Derivatives are a key concept in calculus, used to measure how a function changes as its input changes. Essentially, the derivative provides the slope of the function's graph at any given point. For the function \( f(x) = e^x - 10x \), we differentiate to find \( f'(x) = e^x - 10 \).
This derivative tells us how the function behaves around every point \( x \). Knowing the derivative is essential to understand how and where the graph increases or decreases.

• If \( f'(x) > 0 \), the function is increasing at \( x \).
• If \( f'(x) < 0 \), the function is decreasing at \( x \).

This information is foundational for identifying where the graph has peaks, troughs, or flat areas.

Critical points of a function occur where its derivative is zero or undefined. They are significant because they can indicate places where the function changes direction or levels off.
For the function \( f(x) = e^x - 10x \), the critical point can be found by setting the derivative to zero: \( e^x - 10 = 0 \). Solving gives \( e^x = 10 \), leading to \( x = \ln(10) \) as the only critical point.
This point is important because it is where the function's behavior switches from decreasing to increasing, making \( x = \ln(10) \) a local minimum. Understanding critical points helps us predict and visualize the overall shape of the graph.

Monotonicity describes the intervals where a function consistently increases or decreases.

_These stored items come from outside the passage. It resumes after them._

Lemma wp_alloc_page s L2 L3 l p l1 vpn flags (Q : Z -> rt_state -> Prop) :
  let i := idx3 (vaddr vpn) in
  pt_inv s L2 L3 l -> (2 <= length l)%nat -> drop (missing s (vaddr vpn)) l = p :: l1 -> 0 <= flags ->
  valid_pte (pte_map s i) = false ->
  (forall s' L2' L3' t, pt_inv s' L2' L3' l1 -> same_globals s s' ->
    leaf s' i = Some (t, i.2) ->
    (forall j, is_idx3 j -> pte_map s' j =
      if decide (j = i) then pte_create (ppn (__pa s p)) (user_flags flags) else pte_map s j) ->
    (p ∉ tables s' L2' L3') -> (p ∉ l1) -> free_page_ok s' p -> (forall a, is_idx a -> table_of s' p a = 0) ->
    (p ∈ owned s L2 L3 l) -> only_touches (owned s L2 L3 l) s s' (owned s' L2' L3' l1) ->
    (forall x, is_u64 x -> in_page p x -> rmem s' x = 0) -> Q p s') ->
  wp (alloc_page vpn flags) Q s.
Proof.
  intros i Hinv Hl Hdrop Hfl Hinvalid HQ. unfold alloc_page. wp_step. apply (wp_walk_create_2 s L2 L3 l); [done|done|].
  rewrite Hdrop. intros s1 L2' L3' t Hinv1 Hg1 Hmap1 Hleaf1 Hnz Hot1. rewrite (proj2 (Z.eqb_neq _ _) Hnz).
  wp_step. rt_step. wp_step. wp_step. rewrite <- (leaf_map _ _ _ _ Hleaf1), land_PTE_V, negb_involutive. fold i.
  rewrite (Hmap1 i (is_idx3_idx3 _)). fold (valid_pte (pte_map s i)). rewrite Hinvalid.
  wp_step. pose proof (pi_queue _ _ _ _ Hinv1) as Hq1. pose proof Hq1 as [Hm1 _ _ _ Hpl1 Hnd1].
  apply Forall_cons_iff in Hpl1 as [Hp1 _]. apply list.NoDup_cons in Hnd1 as [Hpl _].
  pose proof (free_page_page_ok s1 p Hm1 Hp1) as Hpp.
  apply (wp_spa_get true s1 p l1 _ Hq1). intros s2 Hq2 Hg2 Hmem. wp_step.
  apply wp_rt_assert; [destruct Hpp as (_ & ? & _); unfold truthy; by rewrite (proj2 (Z.eqb_neq _ _)) by lia|].
  wp_step. rt_step. wp_step.
  destruct (pt_inv_get s1 s2 L2' L3' p l1 Hinv1 Hq2 Hg2 Hmem) as [Hinv2 Hm2].
  pose proof (free_page_aligned s1 p Hm1 Hp1) as ([Hpu _] & _ & Htop).
  assert (p ∈ owned s1 L2' L3' (p :: l1)) as Hpo by (apply elem_of_app; right; apply list_elem_of_here).
  pose proof (touch_zero (owned s1 L2' L3' (p :: l1)) s1 s2 p Hpu Htop Hpo Hmem) as Hz.
  assert (leaf s2 i = Some (t, i.2)) as Hleaf2 by (rewrite (proj1 (Hm2 i (is_idx3_idx3 _))); exact Hleaf1).
  assert (__pa s1 p = __pa s p) as Epa by (unfold __pa; by rewrite (sg_load _ _ Hg1)). rewrite Epa.
  set (v := pte_create _ _).
  assert (is_u64 v) as Hv by exact (pte_create_range _ _ (user_flags_nonneg _ Hfl)).
  destruct (pt_inv_set_leaf s2 L2' L3' l1 i t i.2 v Hinv2 (is_idx3_idx3 _) Hleaf2 Hv) as [Hinv3 Hm3].
  assert (p ∉ tables s2 L2' L3') as Hpt.
  { unfold tables. rewrite (sg_root _ _ Hg2). intros Hin. apply (pi_apart _ _ _ _ Hinv1 p Hin). apply list_elem_of_here. }
  assert (t ∈ tables s2 L2' L3') as Htt.
  { apply tables_3. by destruct (leaf_in_L3 _ _ _ _ _ _ _ _ (pi_tree _ _ _ _ Hinv2) (is_idx3_idx3 _) Hleaf2). }
  change (RISCV_GET_PT_INDEX (vaddr vpn) 3) with i.2.
  apply (HQ _ L2' L3' t); [exact Hinv3|etransitivity; [exact Hg1|]; etransitivity; [exact Hg2|by split]| | |done|done| | |by apply (ot_sub _ _ _ _ Hot1), elem_of_app; right; apply list_elem_of_here| |].
  - rewrite (proj1 (Hm3 i (is_idx3_idx3 _))). exact Hleaf2.
  - intros j Hj. rewrite (proj2 (Hm3 j Hj)), (proj2 (Hm2 j Hj)), (Hmap1 j Hj). done.
  - unfold free_page_ok in *. cbn [set_rmem freemem_va_start freemem_size]. by rewrite (sg_start _ _ Hg2), (sg_size _ _ Hg2).
  - intros a Ha. rewrite table_of_store; [|by apply (pi_pages _ _ _ _ Hinv2)|done|apply is_idx3_idx3|done|done].
    rewrite decide_False by (intros [-> _]; done). rewrite (table_of_zeroed s1 s2 p) by done. by rewrite decide_True.
  - apply (only_touches_trans _ _ _ _ _ _ Hot1).
    apply (only_touches_trans _ _ (owned s2 L2' L3' l1) s2); [|exact (touch_leaf s2 L2' L3' l1 i t i.2 v Hinv2 (is_idx3_idx3 _) Hleaf2)].
    split; [apply Hz|]. intros u [Hu|Hu]%elem_of_app; apply elem_of_app; [left|right; by apply list_elem_of_further].
    unfold tables in *. by rewrite <- (sg_root _ _ Hg2).
  - intros x Hx Hin. cbn [rmem set_rmem]. rewrite <- (proj2 Hz x Hx Hin). apply write_bytes_other. rewrite length_le64.
    apply not_true_iff_false. intros Hr. pose proof (pi_pages _ _ _ _ Hinv2 t Htt) as Htp.
    pose proof (is_idx3_idx3 (vaddr vpn)) as (_ & _ & Hi3). fold i in Hi3. rewrite pte_addr_eq in Hr by done.
    apply Hpt. enough (p = t) as -> by done.
    destruct Htp as (Htu & _ & Htm), Hpp as (_ & _ & Hpm). unfold in_range, in_page, is_u64, is_idx, u64 in *.
    change RISCV_PAGE_SIZE with 4096 in *. apply Z.ltb_lt in Hr. mlia.
Qed.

To determine monotonicity, we examine the sign of the derivative across different intervals divided by critical points.
In our example, \( f(x) = e^x - 10x \), we have:

• For \( x < \ln(10) \), \( f'(x) = e^x - 10 \) is negative, indicating the function decreases.
• For \( x > \ln(10) \), \( f'(x) = e^x - 10 \) is positive, indicating the function increases.

The function transitions from decreasing to increasing at its critical point, confirming \( x = \ln(10) \) is a local minimum. Understanding monotonicity gives us insight into the function's behavior without having to graph it.

Exponential functions, like \( e^x \), are powerful and have unique characteristics. They grow or decay at a constant rate, making them indispensable in various scientific fields.
For \( f(x) = e^x - 10x \), the exponential term \( e^x \) dominates when \( x \) is large. This leads to rapid growth beyond any linear component, such as \(-10x\).
In calculus, the behavior of exponential functions underlies many key principles. Properties like constant relative growth rate and derivative equivalence \( \frac{d}{dx}(e^x) = e^x \) are especially useful. In our function, \( e^x \) helps shape the curve and influences where the function increases or decreases. Understanding exponential functions helps us predict both short-term fluctuations and long-term trends.